[Stored data]

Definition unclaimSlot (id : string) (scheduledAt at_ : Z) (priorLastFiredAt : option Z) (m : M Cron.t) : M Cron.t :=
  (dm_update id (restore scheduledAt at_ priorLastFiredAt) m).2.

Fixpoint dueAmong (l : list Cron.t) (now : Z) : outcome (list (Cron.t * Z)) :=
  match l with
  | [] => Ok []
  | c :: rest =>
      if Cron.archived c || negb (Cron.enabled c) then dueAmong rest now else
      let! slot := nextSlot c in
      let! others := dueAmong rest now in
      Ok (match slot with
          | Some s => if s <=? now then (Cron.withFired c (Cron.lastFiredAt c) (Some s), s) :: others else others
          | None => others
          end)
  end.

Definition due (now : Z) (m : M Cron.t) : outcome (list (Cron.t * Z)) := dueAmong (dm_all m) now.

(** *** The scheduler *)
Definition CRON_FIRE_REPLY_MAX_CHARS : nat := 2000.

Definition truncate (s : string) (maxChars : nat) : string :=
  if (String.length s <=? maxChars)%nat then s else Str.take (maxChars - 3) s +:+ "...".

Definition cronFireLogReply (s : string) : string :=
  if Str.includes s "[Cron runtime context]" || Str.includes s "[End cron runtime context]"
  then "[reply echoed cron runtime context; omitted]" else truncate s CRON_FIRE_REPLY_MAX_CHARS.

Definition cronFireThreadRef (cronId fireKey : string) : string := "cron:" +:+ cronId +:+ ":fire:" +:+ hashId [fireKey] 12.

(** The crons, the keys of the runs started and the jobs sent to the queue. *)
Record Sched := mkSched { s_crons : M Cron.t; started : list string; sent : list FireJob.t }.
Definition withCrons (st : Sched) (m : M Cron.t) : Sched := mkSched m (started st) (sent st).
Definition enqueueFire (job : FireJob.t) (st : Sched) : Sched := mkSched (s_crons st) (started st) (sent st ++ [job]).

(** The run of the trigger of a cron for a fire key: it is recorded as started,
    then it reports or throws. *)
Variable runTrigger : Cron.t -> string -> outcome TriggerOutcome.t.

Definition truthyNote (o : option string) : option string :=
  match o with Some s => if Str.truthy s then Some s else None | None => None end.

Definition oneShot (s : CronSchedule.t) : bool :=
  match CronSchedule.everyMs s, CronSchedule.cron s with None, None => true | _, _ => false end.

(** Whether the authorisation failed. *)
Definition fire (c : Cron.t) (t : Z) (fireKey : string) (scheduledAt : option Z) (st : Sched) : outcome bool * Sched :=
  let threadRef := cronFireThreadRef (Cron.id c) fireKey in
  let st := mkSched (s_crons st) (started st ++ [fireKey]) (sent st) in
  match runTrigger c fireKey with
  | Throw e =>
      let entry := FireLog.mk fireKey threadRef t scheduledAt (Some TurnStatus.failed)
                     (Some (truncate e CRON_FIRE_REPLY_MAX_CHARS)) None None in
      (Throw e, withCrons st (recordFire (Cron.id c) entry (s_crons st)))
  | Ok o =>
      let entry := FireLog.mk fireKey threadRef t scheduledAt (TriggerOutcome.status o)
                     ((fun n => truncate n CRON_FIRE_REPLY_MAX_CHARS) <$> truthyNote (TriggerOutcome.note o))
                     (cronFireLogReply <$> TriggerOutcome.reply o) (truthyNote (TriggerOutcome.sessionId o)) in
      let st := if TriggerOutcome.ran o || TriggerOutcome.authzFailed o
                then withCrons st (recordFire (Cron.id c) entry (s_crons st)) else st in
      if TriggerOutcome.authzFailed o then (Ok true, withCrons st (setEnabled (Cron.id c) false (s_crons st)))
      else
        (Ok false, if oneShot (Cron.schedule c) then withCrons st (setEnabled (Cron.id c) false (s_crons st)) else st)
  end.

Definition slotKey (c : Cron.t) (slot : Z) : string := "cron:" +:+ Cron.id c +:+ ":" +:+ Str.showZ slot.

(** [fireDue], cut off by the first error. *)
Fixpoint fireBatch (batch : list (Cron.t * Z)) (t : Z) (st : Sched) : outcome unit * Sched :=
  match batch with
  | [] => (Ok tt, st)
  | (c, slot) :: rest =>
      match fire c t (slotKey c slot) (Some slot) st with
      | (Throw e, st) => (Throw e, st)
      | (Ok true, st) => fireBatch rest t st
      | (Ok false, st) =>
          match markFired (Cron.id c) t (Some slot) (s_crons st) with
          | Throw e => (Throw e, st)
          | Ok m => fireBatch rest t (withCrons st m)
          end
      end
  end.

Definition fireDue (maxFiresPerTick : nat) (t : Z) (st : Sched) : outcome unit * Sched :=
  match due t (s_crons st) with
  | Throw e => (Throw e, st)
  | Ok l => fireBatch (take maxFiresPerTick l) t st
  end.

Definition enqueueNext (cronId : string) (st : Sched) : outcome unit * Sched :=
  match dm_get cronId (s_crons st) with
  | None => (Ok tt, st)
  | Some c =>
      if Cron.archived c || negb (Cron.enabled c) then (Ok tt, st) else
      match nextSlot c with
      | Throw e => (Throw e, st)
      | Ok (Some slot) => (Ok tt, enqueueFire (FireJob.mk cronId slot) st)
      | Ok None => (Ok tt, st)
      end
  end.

# What you need to do
All of the lines above need to be given again exactly.

# Expected output
Definition unclaimSlot (id : string) (scheduledAt at_ : Z) (priorLastFiredAt : option Z) (m : M Cron.t) : M Cron.t :=
  (dm_update id (restore scheduledAt at_ priorLastFiredAt) m).2.

Fixpoint dueAmong (l : list Cron.t) (now : Z) : outcome (list (Cron.t * Z)) :=
  match l with
  | [] => Ok []
  | c :: rest =>
      if Cron.archived c || negb (Cron.enabled c) then dueAmong rest now else
      let! slot := nextSlot c in
      let! others := dueAmong rest now in
      Ok (match slot with
          | Some s => if s <=? now then (Cron.withFired c (Cron.lastFiredAt c) (Some s), s) :: others else others
          | None => others
          end)
  end.

Definition due (now : Z) (m : M Cron.t) : outcome (list (Cron.t * Z)) := dueAmong (dm_all m) now.

(** *** The scheduler *)
Definition CRON_FIRE_REPLY_MAX_CHARS : nat := 2000.

Definition truncate (s : string) (maxChars : nat) : string :=
  if (String.length s <=? maxChars)%nat then s else Str.take (maxChars - 3) s +:+ "...".

Definition cronFireLogReply (s : string) : string :=
  if Str.includes s "[Cron runtime context]" || Str.includes s "[End cron runtime context]"
  then "[reply echoed cron runtime context; omitted]" else truncate s CRON_FIRE_REPLY_MAX_CHARS.

Definition cronFireThreadRef (cronId fireKey : string) : string := "cron:" +:+ cronId +:+ ":fire:" +:+ hashId [fireKey] 12.

(** The crons, the keys of the runs started and the jobs sent to the queue. *)
Record Sched := mkSched { s_crons : M Cron.t; started : list string; sent : list FireJob.t }.
Definition withCrons (st : Sched) (m : M Cron.t) : Sched := mkSched m (started st) (sent st).
Definition enqueueFire (job : FireJob.t) (st : Sched) : Sched := mkSched (s_crons st) (started st) (sent st ++ [job]).

(** The run of the trigger of a cron for a fire key: it is recorded as started,
    then it reports or throws. *)
Variable runTrigger : Cron.t -> string -> outcome TriggerOutcome.t.

Definition truthyNote (o : option string) : option string :=
  match o with Some s => if Str.truthy s then Some s else None | None => None end.

Definition oneShot (s : CronSchedule.t) : bool :=
  match CronSchedule.everyMs s, CronSchedule.cron s with None, None => true | _, _ => false end.

(** Whether the authorisation failed. *)
Definition fire (c : Cron.t) (t : Z) (fireKey : string) (scheduledAt : option Z) (st : Sched) : outcome bool * Sched :=
  let threadRef := cronFireThreadRef (Cron.id c) fireKey in
  let st := mkSched (s_crons st) (started st ++ [fireKey]) (sent st) in
  match runTrigger c fireKey with
  | Throw e =>
      let entry := FireLog.mk fireKey threadRef t scheduledAt (Some TurnStatus.failed)
                     (Some (truncate e CRON_FIRE_REPLY_MAX_CHARS)) None None in
      (Throw e, withCrons st (recordFire (Cron.id c) entry (s_crons st)))
  | Ok o =>
      let entry := FireLog.mk fireKey threadRef t scheduledAt (TriggerOutcome.status o)
                     ((fun n => truncate n CRON_FIRE_REPLY_MAX_CHARS) <$> truthyNote (TriggerOutcome.note o))
                     (cronFireLogReply <$> TriggerOutcome.reply o) (truthyNote (TriggerOutcome.sessionId o)) in
      let st := if TriggerOutcome.ran o || TriggerOutcome.authzFailed o
                then withCrons st (recordFire (Cron.id c) entry (s_crons st)) else st in
      if TriggerOutcome.authzFailed o then (Ok true, withCrons st (setEnabled (Cron.id c) false (s_crons st)))
      else
        (Ok false, if oneShot (Cron.schedule c) then withCrons st (setEnabled (Cron.id c) false (s_crons st)) else st)
  end.

Definition slotKey (c : Cron.t) (slot : Z) : string := "cron:" +:+ Cron.id c +:+ ":" +:+ Str.showZ slot.

(** [fireDue], cut off by the first error. *)
Fixpoint fireBatch (batch : list (Cron.t * Z)) (t : Z) (st : Sched) : outcome unit * Sched :=
  match batch with
  | [] => (Ok tt, st)
  | (c, slot) :: rest =>
      match fire c t (slotKey c slot) (Some slot) st with
      | (Throw e, st) => (Throw e, st)
      | (Ok true, st) => fireBatch rest t st
      | (Ok false, st) =>
          match markFired (Cron.id c) t (Some slot) (s_crons st) with
          | Throw e => (Throw e, st)
          | Ok m => fireBatch rest t (withCrons st m)
          end
      end
  end.

Definition fireDue (maxFiresPerTick : nat) (t : Z) (st : Sched) : outcome unit * Sched :=
  match due t (s_crons st) with
  | Throw e => (Throw e, st)
  | Ok l => fireBatch (take maxFiresPerTick l) t st
  end.

Definition enqueueNext (cronId : string) (st : Sched) : outcome unit * Sched :=
  match dm_get cronId (s_crons st) with
  | None => (Ok tt, st)
  | Some c =>
      if Cron.archived c || negb (Cron.enabled c) then (Ok tt, st) else
      match nextSlot c with
      | Throw e => (Throw e, st)
      | Ok (Some slot) => (Ok tt, enqueueFire (FireJob.mk cronId slot) st)
      | Ok None => (Ok tt, st)
      end
  end.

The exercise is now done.